— Task description —
Where the word "assignment" shows up in a line below, that line is counted. State how many lines are counted, without any other words.

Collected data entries
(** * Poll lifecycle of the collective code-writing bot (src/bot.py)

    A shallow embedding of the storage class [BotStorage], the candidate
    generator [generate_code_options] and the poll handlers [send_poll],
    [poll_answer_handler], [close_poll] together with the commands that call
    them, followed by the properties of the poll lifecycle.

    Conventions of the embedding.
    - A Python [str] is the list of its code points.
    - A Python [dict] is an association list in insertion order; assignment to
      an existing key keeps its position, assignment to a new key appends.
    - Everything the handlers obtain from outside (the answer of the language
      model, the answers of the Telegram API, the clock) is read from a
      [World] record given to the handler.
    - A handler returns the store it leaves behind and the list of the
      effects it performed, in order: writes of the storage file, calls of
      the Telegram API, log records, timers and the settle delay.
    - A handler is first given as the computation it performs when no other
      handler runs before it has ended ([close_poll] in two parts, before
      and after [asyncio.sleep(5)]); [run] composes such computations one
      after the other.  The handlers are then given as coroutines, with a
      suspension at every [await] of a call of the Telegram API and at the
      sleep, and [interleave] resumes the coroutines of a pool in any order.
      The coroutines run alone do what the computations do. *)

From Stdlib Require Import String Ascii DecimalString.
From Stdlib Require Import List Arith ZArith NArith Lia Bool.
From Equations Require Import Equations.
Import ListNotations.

— Reply —
2